Change-Id: Iece787989f36afb90f1c7676b53d9015e652bdbd
Signed-off-by: Gian Marco Iodice <gianmarco.iodice@arm.com>
Reviewed-on: https://review.mlplatform.org/c/ml/ComputeLibrary/+/5916
Tested-by: Arm Jenkins <bsgcomp@arm.com>
Reviewed-by: Michele Di Giorgio <michele.digiorgio@arm.com>
Reviewed-by: Giorgio Arena <giorgio.arena@arm.com>
Comments-Addressed: Arm Jenkins <bsgcomp@arm.com>
diff --git a/src/core/CL/cl_kernels/dwc_native_quantized_nhwc.cl b/src/core/CL/cl_kernels/dwc_native_quantized_nhwc.cl
index cd0f292..aa6ba4d 100644
--- a/src/core/CL/cl_kernels/dwc_native_quantized_nhwc.cl
+++ b/src/core/CL/cl_kernels/dwc_native_quantized_nhwc.cl
@@ -177,7 +177,11 @@
             c[i].v = 0;
         })
 
+#if _IWEI_HEIGHT <= 5
         LOOP_UNROLLING(int, yk, 0, 1, _IWEI_HEIGHT,
+#else // _IWEI_HEIGHT <= 5
+        for(int yk = 0; yk < _IWEI_HEIGHT; yk++)

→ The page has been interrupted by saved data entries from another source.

(* ===== verification/Members.v ===== *)
(** * Replicas and servers (internal/master/services/member_service.go and
    server_service.go, internal/client/master.go)

    Moving replicas between servers: one membership change of a partition ([ChangeMember]), one replica more
    or less for every partition of a space ([ChangeReplica]), and the replacement of a failed server.

    [ChangeReplica] and [RecoverFailServer] defer [errutil.CatchError], which recovers a panic but
    leaves the result of the function as it is: [swallow].  [throw] is [errutil.ThrowError]. *)

From S2P Require Import Prelude.
From S2P Require Import Text.
From S2P Require Import Errors.
From S2P Require Import Names.
From S2P Require Import Keys.
From S2P Require Import Schema.
From S2P Require Import Partition.
From S2P Require Import Space.
From S2P Require Import Floats.
From S2P Require Import Placement.
From S2P Require Import Store.
From S2P Require Import Net.
From S2P Require Import Databases.
From S2P Require Import Cache.
From S2P Require Import Indexes.
From S2P Require Import SpaceUpdate.
From S2P Require Import SpaceLife.
Open Scope Z_scope.

(** ** Panics *)

Definition throw {A} (m : N A) : N A := fun n => match m n with (n', Fail _) => (n', Panic Thrown) | x => x end.

(** [defer errutil.CatchError(&e)] where the named result is nil. *)
Definition swallow (m : N unit) : N unit := fun n => match m n with (n', Panic _) => (n', Ret tt) | x => x end.

(** ** Choice of the replicas to change *)

Definition set_PartitionIds (ids : list Z) (s : Server) : Server :=
  {| Server_ID := Server_ID s; Server_ResourceName := Server_ResourceName s; Server_RpcPort := Server_RpcPort s; Server_Ip := Server_Ip s;
     HostIp := HostIp s; HostRack := HostRack s; HostZone := HostZone s; PartitionIds := ids; Private := Private s |}.

(** [isPartitionIdInSlice]: the first position, if any. *)
Definition isPartitionIdInSlice (x : Z) (l : list Z) : option nat := fst <$> list_find (fun v => v = x) l.

Section Plan.
Context (sort : forall A, (A -> A -> bool) -> list A -> list A) (ConfAddNode ConfRemoveNode : Z).

(** What a server is used for, with its partitions afterwards. *)
Definition change_on (method : Z) (p : Partition) (s : Server) : option Server :=
  if method =? ConfAddNode then
    match isPartitionIdInSlice (Server_ID s) (P_Replicas p) with
    | None => Some (set_PartitionIds (PartitionIds s ++ [P_Id p]) s)
    | Some _ => None
    end
  else if method =? ConfRemoveNode then
    match isPartitionIdInSlice (P_Id p) (PartitionIds s) with
    | Some i => Some (set_PartitionIds (remove_at (PartitionIds s) i) s)
    | None => None
    end
  else None.

(** The loop over the servers: the first one that is used. *)
Fixpoint change_first (method : Z) (p : Partition) (servers : list Server) : list Server * option ChangeMember_ :=
  match servers with
  | [] => ([], None)
  | s :: servers' =>
    match change_on method p s with
    | Some s' => (s' :: servers', Some {| CM_PartitionID := P_Id p; CM_NodeID := Server_ID s; CM_Method := method |})
    | None => let '(rest, cm) := change_first method p servers' in (s :: rest, cm)
    end
  end.

Definition emptier (a b : Server) : bool := (length (PartitionIds a) <? length (PartitionIds b))%nat.

(** The loop over the partitions. *)
Definition plan_step (method : Z) (acc : list Server * list ChangeMember_) (p : Partition) : list Server * list ChangeMember_ :=
  let '(servers, cm) := change_first method p (sort _ emptier acc.1) in
  (servers, acc.2 ++ match cm with Some c => [c] | None => [] end).
Definition change_plan (method : Z) (servers : list Server) (ps : list Partition) : list ChangeMember_ :=
  (foldl (plan_step method) (servers, []) ps).2.
End Plan.

(** ** One membership change *)

(** [spacePartition.Replicas = ids], on the first partition of that id. *)
Fixpoint change_replicas (pid : Z) (f : list Z -> list Z) (ps : list Partition) : list Partition :=
  match ps with
  | [] => []
  | p :: ps' => if P_Id p =? pid then set_P_Replicas (f (P_Replicas p)) p :: ps' else p :: change_replicas pid f ps'
  end.

(** The space as the request of its own update. *)
Definition request_of (s : Space) : update_request :=
  {| U_Name := S_Name s; U_Enabled := S_Enabled s; U_DBId := S_DBId s; U_PartitionNum := S_PartitionNum s; U_ReplicaNum := S_ReplicaNum s;
     U_Partitions := Some (S_Partitions s); U_Fields := S_Fields s; U_PartitionName := S_PartitionName s;
     U_PartitionOperatorType := S_PartitionOperatorType s; U_PartitionRule := S_PartitionRule s |}.

Record FailServer : Type := { FS_ID : Z; FS_Node : option Server }.

Section Service.
Context (wide : Z -> bool) (fault : nat -> option (error * bool)) (answer : nat -> message -> go unit) (live : string -> bool)
  (sched : list Partition -> list Partition) (st : Prefixes) (ToInt64E : string -> option Z).
Context (unmarshal_fields : string -> go (list Field)) (unmarshal_objects : string -> go (list jobject)) (marshal_objects : list jobject -> string)
  (ord : gmap string jobject -> list (string * jobject)) (pord : gmap string SpaceProperties -> list (string * SpaceProperties)).
(** The codes of the raft library; a sort. *)
Context (ConfAddNode ConfRemoveNode : Z) (sort : forall A, (A -> A -> bool) -> list A -> list A).
Context (resources : Space -> update_request -> N Space).
Context `{HDB : !Codec DB, HSpace : !Codec Space, HPartition : !Codec Partition, HServer : !Codec Server, HFail : !Codec FailServer}.

Notation update_space := (UpdateSpace wide fault answer live sched st ToInt64E unmarshal_fields unmarshal_objects marshal_objects ord pord resources).

(** The replicas after the change, or why there is none. *)
Definition next_replicas (cm : ChangeMember_) (space : Space) : go Space :=
  match GetPartition space (CM_PartitionID cm) with
  | None => Panic NilDeref
  | Some p =>
    if negb (CM_Method cm =? ConfRemoveNode) then
      if bool_decide (CM_NodeID cm ∈ P_Replicas p) then Fail (verr PARAM_ERROR "partition:[%d] already on server:[%d] in replicas:[%v]")
      else Ret (set_S_Partitions (change_replicas (CM_PartitionID cm) (fun l => l ++ [CM_NodeID cm]) (S_Partitions space)) space)
    else if (length (P_Replicas p) =? 0)%nat then Panic MakeSlice
    else Ret (set_S_Partitions (change_replicas (CM_PartitionID cm) (filter (fun id => id <> CM_NodeID cm)) (S_Partitions space)) space)
  end.

(** The retries for the server of the leader, with what is left of [retryTimes]. *)
Fixpoint find_leader (retryTimes : nat) (pid : Z) : N Server :=
  bind! partition <- lift (QueryPartition fault st pid) in
  fun n => match lift (QueryServer fault st (P_LeaderID partition)) n with
           | (n', Fail e) => match retryTimes with
                             | O | 1%nat => (n', Fail e)
                             | S retryTimes' => find_leader retryTimes' pid n'
                             end
           | x => x
           end.

(** The server of the leader: at once or after the retries. *)
Definition first_leader (partition : Partition) (pid : Z) : N Server := fun n =>
  match lift (QueryServer fault st (P_LeaderID partition)) n with
  | (n', Fail _) => find_leader 10 pid n'
  | x => x
  end.

(** [err := call; if err != nil { return NewError(code, ...) }] *)
Definition wrapping {A} (e : error) (m : N A) : N A := fun n => match m n with (n', Fail _) => (n', Fail e) | x => x end.

(** [ChangeMember] up to the update of the space: the name of the database and the changed space. *)
Definition change_on_servers (cm : ChangeMember_) : N (string * Space) :=
  bind! partition <- lift (QueryPartition fault st (CM_PartitionID cm)) in
  bind! space <- lift (QuerySpaceByID fault st (P_DBId partition) (P_SpaceId partition)) in
  bind! dbName <- lift (QueryDBId2Name fault st (S_DBId space)) in
  bind! space' <- nret (next_replicas cm space) in
  bind! psNode <- first_leader partition (CM_PartitionID cm) in
  bind! targetNode <- (if CM_Method cm =? ConfRemoveNode then nattempt (lift (QueryServer fault st (CM_NodeID cm)))
                       else bind! s <- lift (QueryServer fault st (CM_NodeID cm)) in nret (Ret (Some s))) in
  bind_! nret (guard_err (negb (live (RpcAddr psNode))) (verr PARTITION_SERVER_ERROR "server:[%d] addr:[%s] can not connect ")) in
  bind_! (match targetNode with
          | Some target =>
            if CM_Method cm =? ConfAddNode
            then wrapping (verr INTERNAL_ERROR "create partiiton has err:[%s] addr:[%s]") (send answer (CreatePartition (RpcAddr target) space' (CM_PartitionID cm)))
            else nret (guard_err (negb (CM_Method cm =? ConfRemoveNode)) (verr INTERNAL_ERROR "change member only support add:[%d] remove:[%d] not support:[%d]"))
          | None => nret (guard_err (negb (CM_Method cm =? ConfRemoveNode)) (verr INTERNAL_ERROR "change member only support add:[%d] remove:[%d] not support:[%d]"))
          end) in
  bind_! send answer (ChangeMember (RpcAddr psNode) cm) in
  bind_! (match targetNode with
          | Some target =>
            if (CM_Method cm =? ConfRemoveNode) && live (RpcAddr target)
            then wrapping (verr INTERNAL_ERROR "delete partiiton has err:[%s] addr:[%s]") (send answer (DeleteReplica (RpcAddr target) (CM_PartitionID cm)))
            else nret (Ret tt)
          | None => nret (Ret tt)
          end) in
  nret (Ret (dbName, space')).

Definition change_member (cm : ChangeMember_) : N unit :=
  bind! x <- change_on_servers cm in
  bind_! update_space x.1 (S_Name x.2) (request_of x.2) "config" in
  nret (Ret tt).

Definition ChangeMembers (pids : list Z) (node method : Z) : N unit :=
  nfold (fun _ pid => change_member {| CM_PartitionID := u32 pid; CM_NodeID := node; CM_Method := method |}) tt pids.

(** ** One replica more or less *)

Definition set_S_ReplicaNum (n : Z) (s : Space) : Space :=
  {| S_Id := S_Id s; S_Desc := S_Desc s; S_Name := S_Name s; S_ResourceName := S_ResourceName s; S_Version := S_Version s; S_DBId := S_DBId s;
     S_Enabled := S_Enabled s; S_Partitions := S_Partitions s; S_PartitionNum := S_PartitionNum s; S_ReplicaNum := n;
     S_Fields := S_Fields s; S_Indexes := S_Indexes s; S_PartitionRule := S_PartitionRule s; S_SpaceProperties := S_SpaceProperties s;
     S_RefreshInterval := S_RefreshInterval s; S_PartitionName := S_PartitionName s; S_PartitionOperatorType := S_PartitionOperatorType s;
     S_EnableIdCache := S_EnableIdCache s; S_EnableRealtime := S_EnableRealtime s |}.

+#endif // _IWEI_HEIGHT <= 5
         {
             TILE(SRC_DATA_TYPE, _IM0_A, _IN0_A, a);
 
@@ -227,7 +231,10 @@
 #endif // _IWEI_WIDTH <= 16
                 })
             })
-        })
+        }
+#if _IWEI_HEIGHT <= 5
+        )
+#endif // _IWEI_HEIGHT <= 5
 
 #if _IWEI_WIDTH <= 16
         T_ADD_CONSTANT(ACC_DATA_TYPE, M0, N0, c, (_IWEI_WIDTH * _IWEI_HEIGHT * SRC_OFFSET * (ACC_DATA_TYPE)(WEI_OFFSET - (ACC_DATA_TYPE)WEI_OFFSET_CORRECTION)), c);
@@ -260,7 +267,7 @@
             {
                 int xi_out = min(xo + M0 - 1 - m0, (int)(_IDST_WIDTH) - 1);
                 VSTORE_PARTIAL(N0, PARTIAL_N0)

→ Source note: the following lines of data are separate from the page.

(** [UpdateSpaceConfig] reads the stored configuration only to merge, and ignores an error of the read: when that one call fails, the request replaces the
    stored configuration, and with it every setting the request does not mention, and success is reported. *)
Theorem failed_read_loses_settings (fault : nat -> option (error * bool)) (st : Prefixes) (HConfig : Codec SpaceConfig) (space : Space)
    (cfg old : SpaceConfig) (w : world) (e : error) (b : bool) :
  let key := SpaceConfigKey st (S_DBId space) (S_Id space) in
  fault (calls w) = Some (e, b) -> fault (S (calls w)) = None -> kv w !! key = Some (Marshal old) -> Encodable cfg ->
  exists w', UpdateSpaceConfig fault st space cfg w = (w', Ret tt) /\ kv w' !! key ≫= Unmarshal = Some cfg.
Proof.
  intros key He Hok _ Henc. unfold UpdateSpaceConfig, getSpaceConfig, mbind_M, Get, Put, call. rewrite He. cbn [calls]. rewrite Hok.
  eexists. split; [by destruct b|]. destruct b; cbn [kv fst]; change (SpaceConfigKey _ _ _) with key; rewrite lookup_insert_eq; cbn; by apply Unmarshal_Marshal.
Qed.

(** ** Concrete runs *)

#[export] Instance SpaceConfig_eq_dec : EqDecision SpaceConfig.
Proof. solve_decision. Defined.
#[export] Instance SpaceConfig_countable : Countable SpaceConfig.
Proof.
  refine (inj_countable' (fun c => (C_Id c, C_DBId c, C_EngineCacheSize c, C_Path c, C_SlowSearchTime c, C_RefreshInterval c, C_EnableIdCache c))
    (fun x => let '(a, b, c, d, e, f, g) := x in {| C_Id := a; C_DBId := b; C_EngineCacheSize := c; C_Path := d; C_SlowSearchTime := e;
                                                     C_RefreshInterval := f; C_EnableIdCache := g |}) _). by intros [].
Defined.
(** Name, password and error; data that is not one name and one password is not an error. *)
Definition AuthDecrypt (headerData : string) : string * string * bool :=
  match DecodeString URLEncoding (TrimPrefix headerData HeaderAuthBasic) with
  | None => (""%string, ""%string, true)
  | Some dataStr =>
    match SplitN2 ":" dataStr with
    | Some (user, password) => match SplitN2 ":" password with None => (user, password, false) | Some _ => (""%string, ""%string, false) end
    | None => (""%string, ""%string, false)
    end
  end.

(** ** Replies (errors_http.go, response.go) *)

Record ErrRequest : Set := { er_msg : string; er_code : ErrorEnum; er_httpCode : Z }.

Definition new_request (httpCode : Z) (otherwise : ErrorEnum) (e : error) : ErrRequest :=
  {| er_msg := Error e; er_code := default otherwise (code_of e); er_httpCode := httpCode |}.
Definition NewErrBadRequest : error -> ErrRequest := new_request 400 INTERNAL_ERROR.
Definition NewErrUnprocessable : error -> ErrRequest := new_request 422 INTERNAL_ERROR.
Definition NewErrNotFound : error -> ErrRequest := new_request 404 INTERNAL_ERROR.
Definition NewErrInternal : error -> ErrRequest := new_request 500 INTERNAL_ERROR.
Definition NewErrUnauthorized : error -> ErrRequest := new_request 401 AUTHENTICATION_FAILED.

(** A status with the body of the reply; [Data] is what the handler gives out. *)
Record Response (A : Type) : Type := { httpStatus : Z; Code : ErrorEnum; RequestId : string; Msg : string; Data : option A }.
Arguments httpStatus {A}. Arguments Code {A}. Arguments RequestId {A}. Arguments Msg {A}. Arguments Data {A}.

-                (cq[M0 - 1 - m0].v, 0, (__global DST_DATA_TYPE *)(dst_ptr + dst_offset_first_element_in_bytes + ((cout * DEPTH_MULTIPLIER) + d) * sizeof(DST_DATA_TYPE) + xi_out * dst_stride_y + yo * dst_stride_z + bout * dst_stride_w));
+                (cq[M0 - 1 - m0].v, 0, (__global DST_DATA_TYPE *)(dst_ptr + dst_offset_first_element_in_bytes + (uint)((cout * DEPTH_MULTIPLIER) + d) * sizeof(DST_DATA_TYPE) + (uint)xi_out * dst_stride_y + (uint)yo * dst_stride_z + (uint)bout * dst_stride_w));
             })
         }
         else
@@ -269,7 +276,7 @@
             {
                 int xi_out = min(xo + M0 - 1 - m0, (int)(_IDST_WIDTH) - 1);
                 VSTORE(N0)
-                (cq[M0 - 1 - m0].v, 0, (__global DST_DATA_TYPE *)(dst_ptr + dst_offset_first_element_in_bytes + ((cout * DEPTH_MULTIPLIER) + d) * sizeof(DST_DATA_TYPE) + xi_out * dst_stride_y + yo * dst_stride_z + bout * dst_stride_w));
+                (cq[M0 - 1 - m0].v, 0, (__global DST_DATA_TYPE *)(dst_ptr + dst_offset_first_element_in_bytes + (uint)((cout * DEPTH_MULTIPLIER) + d) * sizeof(DST_DATA_TYPE) + (uint)xi_out * dst_stride_y + (uint)yo * dst_stride_z + (uint)bout * dst_stride_w));
             })
         }
     }